Chief Petty Officer Tomasa Wickert: A Woman of Influence in the Civilian and Military Community

In 2001 Tomasa Wickert was not your typical fresh out of high school navy recruit. Sparked by the events of 911 and a temporary work layoff, she made the decision to join the U.S. Navy Reserves at the age of 35. “It was the best decision I ever made”

While serving in the U.S. Naval Mobile Construction Battalion for the past 16 years, she has been a Peoples Gas Senior Service Specialist for the past 28 years. She is open about loving both her civilian job and what she does for the military.

Seabee’s perform a variety of duties crucial to the war effort. “We have been involved in every U.S. Military conflict since 1942” While deployed to Iraq Chief Wickert worked as the Crew Leader on the Main Supply Route Team. Part of their mission was helping keep the roads safe by repairing holes where IED’s could be placed.

When asked about her experience as a woman in the military she says “In the beginning as a woman I felt I had to prove myself, there are very few women in the Seabees, the Seabees are a very small community, like a family, we stick together and help each other, it doesn’t matter whether you are male or female you are treated with respect as long as you do your job”

The type of work she performs in her civilian and military roles require physical and mental toughness.

“I work out every other day to stay in shape because my strength is very important in what I do in my civilian and military job”

She has been deployed 3 times and earned many awards and medals in her military Career.  She describes her deployment to Iraq in 2007 as “the hardest and most difficult, but well worth it because when you go over there and you come back it makes you appreciate life here more.” 

Among her greatest achievements was being selected to the rank of Chief Petty Officer. A Great Honor, because only 10% of Navy personnel are selected to Chief Petty Officer. The process is very rigorous involving many tests, character evaluations, and intense physical training. She described the physical training aspect of it and how she was able to help some of the younger candidates get through it.

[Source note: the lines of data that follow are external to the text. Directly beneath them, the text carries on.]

(** The functions that the head of the file lists as the API. *)
Definition documented_api : list string :=
  [ "randombytes"; "ae_lock"; "ae_unlock";
    "x25519_keypair"; "x25519_public_key"; "lock_key";
    "blake2b_init"; "blake2b_update"; "blake2b_final"; "blake2b";
    "ed25519_keypair"; "ed25519_public_key"; "ed25519_sign";
    "ed25519_check" ].

(* ================================================================= *)
(** ** The X25519 routines, from the spec *)

(** Modelled from the spec: [crypto_x25519_public_key] and [crypto_lock_key]
    are Monocypher routines whose code is not under [src/].  The spec gives
    the first as the scalar multiplication of the secret key against the
    curve base point, and the second as the Diffie-Hellman shared point of
    the own secret key and the peer public key followed by a key-derivation
    step.  [DHGroup] is the curve: its points with their addition and base
    point, the scalar read from a 32-byte secret key (clamped, hence never
    zero), the 32-byte encoding of points and the key derivation. *)
Record DHGroup : Type := {
  point : Type;
  valid : point -> Prop;
  add : point -> point -> point;
  base : point;
  scalar : bytes -> positive;
  encode : point -> bytes;
  decode : bytes -> point;
  degenerate : bytes -> bool;
  kdf : bytes -> bytes
}.

(** Modelled from the spec: the scalar multiplication [n . P] of the curve,
    which the missing Monocypher code computes; here by doubling and
    adding. *)
Definition scalarmult (G : DHGroup) (n : positive) (P : point G) : point G :=
  Pos.iter_op (add G) n P.

(** What the model asks of the curve: addition is associative and stays on
    the curve, and a multiple of a decoded point has the encoding of the
    multiple of the point itself (the encoding may forget the sign of a
    point, as the x-coordinate does). *)
Record DHLaws (G : DHGroup) : Prop := {
  add_assoc : forall a b c : point G,
      add G a (add G b c) = add G (add G a b) c;
  add_valid : forall a b, valid G a -> valid G b -> valid G (add G a b);
  base_valid : valid G (base G);
  encode_scalarmult : forall n a,
      valid G a ->
      encode G (scalarmult G n (decode G (encode G a)))
      = encode G (scalarmult G n a);
  encode_length : forall a, strlen (encode G a) = 32;
  kdf_length : forall s, strlen s = 32 -> strlen (kdf G s) = 32
}.

(** Modelled from the spec: [crypto_x25519_public_key], missing from
    [src/]; "scalar multiplication of secretKey against the curve base
    point". *)
Definition spec_x25519_public_key (G : DHGroup) (sk : bytes) : bytes :=
  encode G (scalarmult G (scalar G sk) (base G)).

(** Modelled from the spec: [crypto_lock_key], missing from [src/]; the
    "Diffie-Hellman shared point" of the own secret key and the peer public
    key, then "a key-derivation step"; the status tells a degenerate shared
    point. *)
Definition spec_lock_key (G : DHGroup) (sk pk : bytes) : Z * bytes :=
  let shared := encode G (scalarmult G (scalar G sk) (decode G pk)) in
  (if degenerate G shared then -1 else 0, kdf G shared).

(** [E] implements the X25519 routines as the spec describes them. *)
Definition x25519_as_specified (G : DHGroup) (E : Externals) : Prop :=
  (forall sk, crypto_x25519_public_key E sk = spec_x25519_public_key G sk) /\
  (forall sk pk, crypto_lock_key E sk pk = spec_lock_key G sk pk).

(* ================================================================= *)
(** ** A small instance of the external routines

    Used to run the binding on concrete inputs: a one-byte stream cipher
    with a 16-byte checksum tag, Diffie-Hellman in the multiplicative group
    modulo [2^255 - 19], and a counter as random source. *)

Module Toy.

Definition xor_all (l : bytes) : byte := fold_right byte.xor Byte.x00 l.

Definition stream (k n : bytes) (m : bytes) : bytes :=
  map (byte.xor (xor_all (k ++ n))) m.

Definition pad16 (l : bytes) : bytes := firstn 16 (l ++ repeat Byte.x00 16).

Definition mac (k n ct : bytes) : bytes :=
  map (byte.xor (xor_all ct)) (pad16 k).

Definition bytes_eqb (a b : bytes) : bool :=
  (Nat.eqb (List.length a) (List.length b))
  && forallb (fun p => Byte.eqb (fst p) (snd p)) (combine a b).

Definition ae_lock (k n m : bytes) : bytes :=
  let ct := stream k n m in mac k n ct ++ ct.

Definition ae_unlock (k n box : bytes) : Z * bytes :=
  let tag := firstn 16 box in
  let ct := skipn 16 box in
  if bytes_eqb tag (mac k n ct) then (0, stream k n ct) else (-1, []).

Definition p : Z := 2 ^ 255 - 19.

Definition clamp (z : Z) : Z :=
  Z.lor (Z.land z (2 ^ 255 - 8)) (2 ^ 254).

Definition group : DHGroup := {|
  point := Z;
  valid := fun a => 0 <= a < p;
  add := fun a b => (a * b) mod p;
  base := 9;
  scalar := fun sk => Z.to_pos (clamp (le_combine sk));
  encode := fun a => le_split 32 a;
  decode := fun l => le_combine l mod p;
  degenerate := fun s => le_combine s =? 0;
  kdf := fun s => rev s
|}.

Definition externals : Externals := {|
  rng := Z;
  uninit := fun _ => Byte.xaa;
  randombytes := fun g n => (le_split (Z.to_nat n) g, g + 1);
  crypto_ae_lock := ae_lock;
  crypto_ae_unlock := ae_unlock;
  crypto_x25519_public_key := spec_x25519_public_key group;
  crypto_lock_key := spec_lock_key group
|}.

Definition zeros (n : Z) : bytes := repeat Byte.x00 (Z.to_nat n).

Definition key : bytes := zeros 32.
Definition nonce : bytes := zeros 24.
Definition hello : bytes := list_byte_of_string "hello".
Definition header : bytes := list_byte_of_string "HDR:0001".
Definition other_header : bytes := list_byte_of_string "HDR:0002".
Definition hello32 : bytes := le_split 32 (le_combine hello).

(** The envelope of ["hello"] behind an 8-byte prefix, and the box of the
    empty message. *)
Definition envelope : bytes := header ++ ae_lock key nonce hello.
Definition other_envelope : bytes := other_header ++ ae_lock key nonce hello.
Definition empty_box : bytes := ae_lock key nonce [].

(** A box with the first byte of its tag changed. *)
Definition tamper (box : bytes) : bytes :=
  byte.xor Byte.x01 (hd Byte.x00 box) :: tl box.

End Toy.

(** Inputs of [2^31] and [2^32] bytes, and the box of the latter. *)
Abbreviation big_prefix := (Toy.zeros (2 ^ 31)).
Abbreviation big_message := (Toy.zeros (2 ^ 32)).
Abbreviation big_box :=
  (crypto_ae_lock Toy.externals Toy.key Toy.nonce (Toy.zeros (2 ^ 32))).

(* ================================================================= *)
(** * Properties *)

(** ** Lengths, loads and stores *)

Lemma strlen_nonneg (s : bytes) : 0 <= strlen s.
Proof. unfold strlen; lia. Qed.

Lemma strlen_app (a b : bytes) : strlen (a ++ b) = strlen a + strlen b.
Proof. unfold strlen; rewrite length_app; lia. Qed.

Lemma strlen_nil_inv (s : bytes) : strlen s = 0 -> s = [].
Proof. destruct s; [reflexivity | unfold strlen; simpl; lia]. Qed.

Lemma strlen_firstn (s : bytes) (z : Z) :
  0 <= z <= strlen s -> strlen (firstn (Z.to_nat z) s) = z.
Proof. unfold strlen; intros H; rewrite length_firstn; lia. Qed.

Lemma strlen_malloc (E : Externals) (z : Z) :
  0 <= z -> strlen (malloc E z) = z.
Proof.
  intros H; unfold strlen, malloc.
  rewrite length_map, length_seq; lia.
Qed.

Lemma firstn_strlen_app (a b : bytes) :
  firstn (Z.to_nat (strlen a)) (a ++ b) = a.
Proof.
  unfold strlen; rewrite Nat2Z.id, firstn_app, Nat.sub_diag, firstn_all.
  simpl; apply app_nil_r.
Qed.

Lemma skipn_strlen_app (a b : bytes) :
  skipn (Z.to_nat (strlen a)) (a ++ b) = b.
Proof.
  unfold strlen; rewrite Nat2Z.id, skipn_app, Nat.sub_diag, skipn_all.
  reflexivity.
Qed.

Lemma load_bounds (b : bytes) (off len : Z) (s : bytes) :
  load b off len = Some s ->
  0 <= off /\ 0 <= len /\ off + len <= strlen b /\
  s = firstn (Z.to_nat len) (skipn (Z.to_nat off) b).
Proof.
  unfold load.
  destruct (0 <=? off) eqn:H1, (0 <=? len) eqn:H2,
    (off + len <=? strlen b) eqn:H3; simpl; try discriminate.
  intros [= <-]; repeat split; lia.
Qed.

Lemma load_in_bounds (b : bytes) (off len : Z) :
  0 <= off -> 0 <= len -> off + len <= strlen b ->
  load b off len = Some (firstn (Z.to_nat len) (skipn (Z.to_nat off) b)).
Proof.
  intros H1 H2 H3; unfold load.
  apply Z.leb_le in H1, H2, H3; rewrite H1, H2, H3; reflexivity.
Qed.

Lemma load_out_of_bounds (b : bytes) (off len : Z) :
  off < 0 \/ strlen b < off + len -> load b off len = None.
Proof.
  intros H; unfold load.
  destruct (0 <=? off) eqn:H1; simpl; [| reflexivity].
  destruct (0 <=? len) eqn:H2; simpl; [| reflexivity].
  destruct (off + len <=? strlen b) eqn:H3; [lia | reflexivity].
Qed.

Lemma load_tail (b : bytes) (off : Z) :
  0 <= off <= strlen b ->
  load b off (strlen b - off) = Some (skipn (Z.to_nat off) b).
Proof.
  intros H; rewrite load_in_bounds by lia.
  rewrite firstn_all2; [reflexivity |].
  rewrite length_skipn; unfold strlen in *; lia.
Qed.

Lemma load_all (b : bytes) : load b 0 (strlen b) = Some b.
Proof.
  pose proof (strlen_nonneg b).
  rewrite <- (Z.sub_0_r (strlen b)) at 1.
  rewrite load_tail by lia; reflexivity.
Qed.

Lemma load_head (a b : bytes) : load (a ++ b) 0 (strlen a) = Some a.
Proof.
  pose proof (strlen_nonneg a); pose proof (strlen_nonneg b).
  rewrite load_in_bounds by (rewrite ?strlen_app; lia).
  change (Z.to_nat 0) with 0%nat; rewrite skipn_O, firstn_strlen_app.
  reflexivity.
Qed.

Lemma load_after (a b : bytes) :
  load (a ++ b) (strlen a) (strlen b) = Some b.
Proof.
  pose proof (strlen_nonneg a); pose proof (strlen_nonneg b).
  rewrite load_in_bounds by (rewrite ?strlen_app; lia).
  rewrite skipn_strlen_app.
  unfold strlen; rewrite Nat2Z.id, firstn_all; reflexivity.
Qed.

Lemma store_tail (b : bytes) (off : Z) (src : bytes) :
  0 <= off -> off + strlen src = strlen b ->
  store b off src = Some (firstn (Z.to_nat off) b ++ src).
Proof.
  intros H1 H2; unfold store.
  assert (A : (0 <=? off) = true) by (apply Z.leb_le; lia).
  assert (B : (off + strlen src <=? strlen b) = true) by (apply Z.leb_le; lia).
  rewrite A, B; simpl.
  rewrite skipn_all2 by (unfold strlen in *; lia).
  rewrite app_nil_r; reflexivity.
Qed.

Lemma store_head (b src : bytes) :
  strlen src <= strlen b ->
  store b 0 src = Some (src ++ skipn (Z.to_nat (strlen src)) b).
Proof.
  intros H; unfold store.
  assert (B : (0 + strlen src <=? strlen b) = true) by (apply Z.leb_le; lia).
  rewrite B; reflexivity.
Qed.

“It was the hardest thing I have ever done, going through it at age 50, there was only one other person older than me, we were more fit than some of the young people going through it. We older people helped push the young one’s through, telling them you can do this, and we are all in this together” 

Prior to joining the Navy, Tomasa took on the responsibility of raising her niece for eight years. She is now a proud Grandma, and mother figure to the younger Seabees in her battalion. The ability to provide strong leadership and mentoring is crucial in her position as Chief Petty Officer.

“Having that mother instinct, I watch over the younger Seabee’s and take care of them, they trust me and are glad to have me as their Chief” 

Chief Wickert is passionate about her love for the military and serving her country. She encourages the young people in her family and community to join up. She sees it as a great opportunity especially for the young people in our neighborhoods struggling and looking for a more positive option.

“I wish all young people could do a mandatory 2 years serving their country, it would be good for them it might help reduce some of the crime and killing we are having with our youth today”

Despite a busy life, Chief Wickert, has made time to pursue her educational goals. Ultimately she plans to complete her BS in Emergency Management, retire from the military as a Senior Chief and is looking forward to retiring from Peoples Gas. 

It was a pleasure to interview Chief Petty Officer Wickert, with kindness and humility she shared her story. She is truly A Woman of Influence who represents the Hispanic community, has a strong work ethic, values family, and is deeply committed to servicing her country.